第4回 閉じた学校図書館の扉を開く魔法のサイト
「先生のための授業に役立つ
学校図書館活用データベース」
初めて「なでしこ図書館」を訪れた時、本棚よりも子どもたちの表情に目を奪われた。楽しそうに本を選び、司書を捕まえては元気に質問する。「次はどんな本を読もうかな」と友達と話しながら、貸出カウンターに長い行列を作る。
東京都小金井市にある東京学芸大学。教育の研究や教育に携わる人材の育成を目的に、幼稚園から大学院まで13の附属校園がある教育の一大センターであることが教育関係者の間では知られている。「なでしこ図書館」はその一つ、附属小金井小学校の学校図書館だ。蔵書数は約2万2000冊で、小学校の学校図書館の一校あたりの平均蔵書数の2.5倍。それに負けないくらい、本が大好きな子どもたちであふれていた。
![画像、なでしこ図書館の様子](https://assets.mitsumura-tosho.co.jp/4116/7603/5079/mw_library_0401.jpg)
![画像、なでしこ図書館の様子](https://assets.mitsumura-tosho.co.jp/6216/7603/5080/mw_library_0402.jpg)
その秘密はどこにあるのだろうか。昨年度まで司書を務めていた中山美由紀さんに話を伺うと、さまざまな学校図書館改革が背景にあった。中山さんが非常勤司書として着任したのは、2004年。当時の蔵書数は約1万6000冊で、前任者は司書資格を持たず、図書館活動は貸出など必要最低限の業務にとどまっていた。子どもへの貸出も必須ではなかったため、中には卒業するまでの6年間、借りた本が10冊に満たない子もいた。
そこで、中山さんは改革を始めた。書架を見直し、本の展示や読み聞かせを積極的に行った。「学校図書館の本が面白くなければ、子どもたちに見放されてしまう」というのが持論だ。同時に、担任教師たちにアプローチ。設定されていた「図書の時間」を利用して、教師たちと密にコミュニケーションを取り、授業支援を増やしていった。やがて、教師たちから学校図書館への信頼を得るように。孤立しない開かれた図書館づくりを進めた。

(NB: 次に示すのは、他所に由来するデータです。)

(* ===== verification/FrameTunnel.v ===== *)
(** * The frame tunnel of a Burrow (lib/src/remote/burrow/frame-tunnel.ts)

    The Burrow's half of one remote session that carries embedded pages
    (remote-lib-common/src/remote/frame-wire.ts): frames, their HTTP exchanges and
    sockets, and the flow window over all of them.  What the tunnel answers,
    sends and asks of the upstream is a log; a promise it waits for is pending
    until the world settles it, and a callback of the upstream is an event. *)
From Stdlib Require Import ZArith Lia Ascii Permutation.
From stdpp Require Import gmap pretty.
From coqutil Require Import Byte.
From S2P Require Import Prelude JsValue Bytes Transport TransportSpec.
#[local] Open Scope Z_scope.
#[local] Open Scope list_scope.

(** ** The wire *)

Definition FRAME_CHUNK_BYTES : Z := 192 * 1024.
Definition FRAME_FLOW_WINDOW_BYTES : Z := 1024 * 1024.
Definition FRAME_FLOW_MESSAGE_COST : Z := 256.
Definition MAX_FRAMES_PER_SESSION : nat := 4.
Definition MAX_HTTP_EXCHANGES_PER_SESSION : nat := 32.
Definition MAX_WEBSOCKETS_PER_SESSION : nat := 8.
Definition MAX_HTTP_HEADERS : nat := 128.
Definition MAX_HTTP_HEADER_CHARS : Z := 32 * 1024.
Definition MAX_HTTP_PATH_LENGTH : Z := 8 * 1024.
Definition MAX_WS_MESSAGE_BYTES : Z := 16 * 1024 * 1024.
Definition MAX_WS_PROTOCOLS : nat := 16.

Definition RECHECK_DEBOUNCE_MS : Z := 150.
Definition OWNER_SILENCE_LIMIT_MS : Z := 30000.
Definition MAX_METHOD_LENGTH : Z := 32.
Definition MAX_SURFACE_ID_LENGTH : Z := 256.
Definition MAX_WS_REASON_BYTES : Z := 123.

(** The loop of [frameChunks]: the slices from [offset] on. *)
Fixpoint chunks_from (fuel : nat) (offset : Z) (b : bytes) : list bytes :=
  match fuel with
  | O => []
  | S fuel =>
      if offset <? blen b
      then subarray offset (offset + FRAME_CHUNK_BYTES) b :: chunks_from fuel (offset + FRAME_CHUNK_BYTES) b
      else []
  end.

Definition frameChunks (b : bytes) : list bytes :=
  subarray 0 FRAME_CHUNK_BYTES b :: chunks_from (length b) FRAME_CHUNK_BYTES b.

(** ** What a request may say *)

Definition slen (s : string) : Z := Z.of_nat (String.length s).
Definition unit_in (chars : string) (u : Z) : bool := existsb (Z.eqb u) (units chars).
Definition alnum (u : Z) : bool := (48 <=? u) && (u <=? 57) || (65 <=? u) && (u <=? 90) || (97 <=? u) && (u <=? 122).

Definition TOKEN_RE (s : string) : bool :=
  negb (bool_decide (s = ""%string)) && forallb (fun u => alnum u || unit_in "!#$%&'*+.^_`|~-" u) (units s).
Definition HEADER_VALUE_RE (s : string) : bool := forallb (fun u => negb ((u =? 13) || (u =? 10) || (u =? 0))) (units s).
Definition PATH_RE (s : string) : bool :=
  match units s with
  | u :: us => (u =? 47) && forallb (fun u => negb ((u <=? 32) || (u =? 127) || (u =? 160))) us
  | [] => false
  end.
Definition DESTINATION_RE (s : string) : bool := (slen s <=? 32) && forallb (fun u => (97 <=? u) && (u <=? 122)) (units s).

(** [toUpperCase] of a token, whose characters are ASCII. *)
Definition upper_unit (u : Z) : Z := if (97 <=? u) && (u <=? 122) then u - 32 else u.

Definition validMethod (method : JsValue) : option string :=
  match method with
  | JString m =>
      if (MAX_METHOD_LENGTH <? slen m) || negb (TOKEN_RE m) then Some "method"%string
      else if bool_decide (map upper_unit (units m) = units "CONNECT") then Some "method"%string else None
  | _ => Some "method"%string
  end.

Definition validPath (path : JsValue) : option string :=
  match path with
  | JString p => if (slen p <=? MAX_HTTP_PATH_LENGTH) && PATH_RE p then None else Some "path"%string
  | _ => Some "path"%string
  end.

(** One header field, and the loop over them with the characters so far. *)
Definition header_field (h : JsValue) : option (string * string) :=
  match h with
  | JArray [JString name; JString value] => if TOKEN_RE name && HEADER_VALUE_RE value then Some (name, value) else None
  | _ => None
  end.

Fixpoint header_fields (hs : list JsValue) : option (list (string * string)) :=
  match hs with
  | [] => Some []
  | h :: hs => match header_field h, header_fields hs with Some f, Some fs => Some (f :: fs) | _, _ => None end
  end.

Definition header_chars (fs : list (string * string)) : Z := foldr (fun f n => slen f.1 + slen f.2 + n) 0 fs.

Definition validHeaders (headers : JsValue) : option string :=
  match headers with
  | JArray hs =>
      if (MAX_HTTP_HEADERS <? length hs)%nat then Some "headers"%string
      else match header_fields hs with
           | Some fs => if header_chars fs <=? MAX_HTTP_HEADER_CHARS then None else Some "headers"%string
           | None => Some "headers"%string
           end
  | _ => Some "headers"%string
  end.

Definition validDestination (destination : JsValue) : option string :=
  match destination with
  | JUndefined => None
  | JString d => if DESTINATION_RE d then None else Some "destination"%string
  | _ => Some "destination"%string
  end.

Definition validEnd (v : JsValue) : option string := match v with JBool _ => None | _ => Some "end"%string end.

Definition validProtocols (v : JsValue) : option string :=
  match v with
  | JArray ps =>
      if (length ps <=? MAX_WS_PROTOCOLS)%nat && forallb (fun p => match p with JString s => (slen s <=? 256) && TOKEN_RE s | _ => false end) ps
      then None else Some "protocols"%string
  | _ => Some "protocols"%string
  end.

(** [a ?? b] of two complaints. *)
Definition first_of (a b : option string) : option string := match a with Some _ => a | None => b end.

(** One body chunk off the wire, or [None]. *)
Definition decodeChunk (encoded : string) : option bytes :=
  if base64UrlLength FRAME_CHUNK_BYTES <? slen encoded then None
  else match fromBase64Url encoded with
       | Ok b => if blen b <=? FRAME_CHUNK_BYTES then Some b else None
       | Throw _ => None
       end.

(** ** The state *)

(** A request, with its place among those handled, which stands for the object. *)
Record Request := mkRequest { rq_no : nat; rq_id : string; rq_params : JsValue }.

Inductive FrameMethod :=
  | frameOpen | frameClose | httpRequest | httpWrite | httpCancel | wsOpen | wsSend | wsClose | flowAck | flowPause.

(** [silentSince] is kept apart, as the object outlives its place in the map. *)
Record Frame := mkFrame { f_no : nat; f_id : string; f_surfaceId : string; f_pageOrigin : string }.

Record Exchange := mkExchange { ex_frameId : string; ex_request : Request; ex_answered : bool; ex_ended : bool; ex_held : bool }.

Record Socket := mkSocket {
  so_frameId : string; so_request : Request; so_open : bool; so_held : bool;
  so_fragments : list bytes; so_fragmentBytes : Z; so_fragmentBinary : bool }.

(** [QueuedPayload], with the shapes [wrap] makes. *)
Inductive QueuedPayload :=
  | pl_data (data : JsValue)
  | pl_body (b : bytes)
  | pl_message (b : bytes) (binary fin : bool).

Record Queued := mkQueued { qd_owner : string; qd_frameId : string; qd_event : string; qd_payload : QueuedPayload }.

(** What the tunnel asks of an exchange or socket of the upstream. *)
Inductive UpCall :=
  | c_request (method path : string) (headers destination : JsValue)
  | c_write (b : bytes) (stop : bool)
  | c_pause | c_resume | c_abort
  | c_openSocket (path : string) (protocols : JsValue)
  | c_send (b : bytes) (binary : bool)
  | c_close (code reason : JsValue)
  | c_terminate.

(** What the tunnel answers, sends and asks; an event goes as [wire_data] of its payload. *)
Inductive Out :=
  | o_ok (rq : Request) (result : JsValue)
  | o_fail (rq : Request) (error : string)
  | o_event (sub event : string) (data : QueuedPayload)
  | o_resolve (surfaceId : string)
  | o_open (pageUrl : string) (frameOrigin embedderOrigins : JsValue) (lease : nat)
  | o_close_grant (no : nat)
  | o_call (id : string) (c : UpCall).

(** What is awaited.  The three stages of an open: the page, the grant, the answer. *)
Inductive Pending :=
  | p_resolve (rq : Request) (surfaceId expected : string) (frameOrigin embedderOrigins : JsValue)
  | p_grant (rq : Request) (surfaceId pageOrigin : string)
  | p_answer (rq : Request) (result : string + JsValue)
  | p_settle (rq : Request) (failure : string)
  | p_end (id : string)
  | p_recheck (f : Frame).

(** How the world settles a promise. *)
Inductive Answer := a_page (url : option string) | a_grant (path : string) | a_refused (why : string) | a_done | a_error (message : string).

Record Tunnel := mkTunnel {
  t_frames : list (string * Frame);
  t_opening : list string;
  t_exchanges : list (string * Exchange);
  t_sockets : list (string * Socket);
  t_queue : list Queued;
  t_outstanding : Z;
  t_paused : bool;
  t_watching : bool;
  t_recheckTimer : option Z;
  t_lease : nat;
  t_disposed : bool;
  t_silent : gmap nat Z;
  t_pending : list (nat * Pending);
  t_requests : list string;
  t_promises : nat;
  t_log : list Out
}.

Definition new_tunnel : Tunnel := mkTunnel [] [] [] [] [] 0 false false None 0 false ∅ [] [] 0 [].

Implicit Types (t : Tunnel) (rq : Request) (id : string).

全国の学校図書館が抱える問題に、学校司書の孤立化がある。学校司書の仕事は、資格が必要な図書館司書や司書教諭と違い、長年にわたり「学校図書館担当事務職員」「学校図書館支援員」などと呼ばれて、資格も法制度上の位置付けも不明瞭だった。「学校司書」が初めて法制度上で明文化されたのは2014年で、つい最近のことなのだ。
現在では学校司書の配置は努力義務となったが、2016年に公表された文科省の調査結果によると、その配置率は6割に満たない。さらに、学校司書は非正規雇用が多く、任期も短いという傾向がある。司書の立場は学校内で弱く、意欲はあっても待遇や環境がなかなか追いつかないという現実があるのだ。また、12学級以上の学校では必置となった司書教諭の多くが兼務であり、学校図書館にまで十分に目配りすることは難しい。
こうした学校図書館の活性化のために何かできないか。中山さんは2009年、附属学校の司書たちと「先生のための授業に役立つ学校図書館活用データベース」というサイトを立ち上げた。学校図書館が行った授業支援の実例や日々の工夫、インタビューなどを集めたもので、東京学芸大学内にある学校図書館・大学図書館の関係者や担当部課で構成する「東京学芸大学 学校図書館運営専門委員会」が運営。現場の学校教師や学校図書館司書から熱い支持を得て、2016年秋には「Library of the Year 2016」の優秀賞を受賞した。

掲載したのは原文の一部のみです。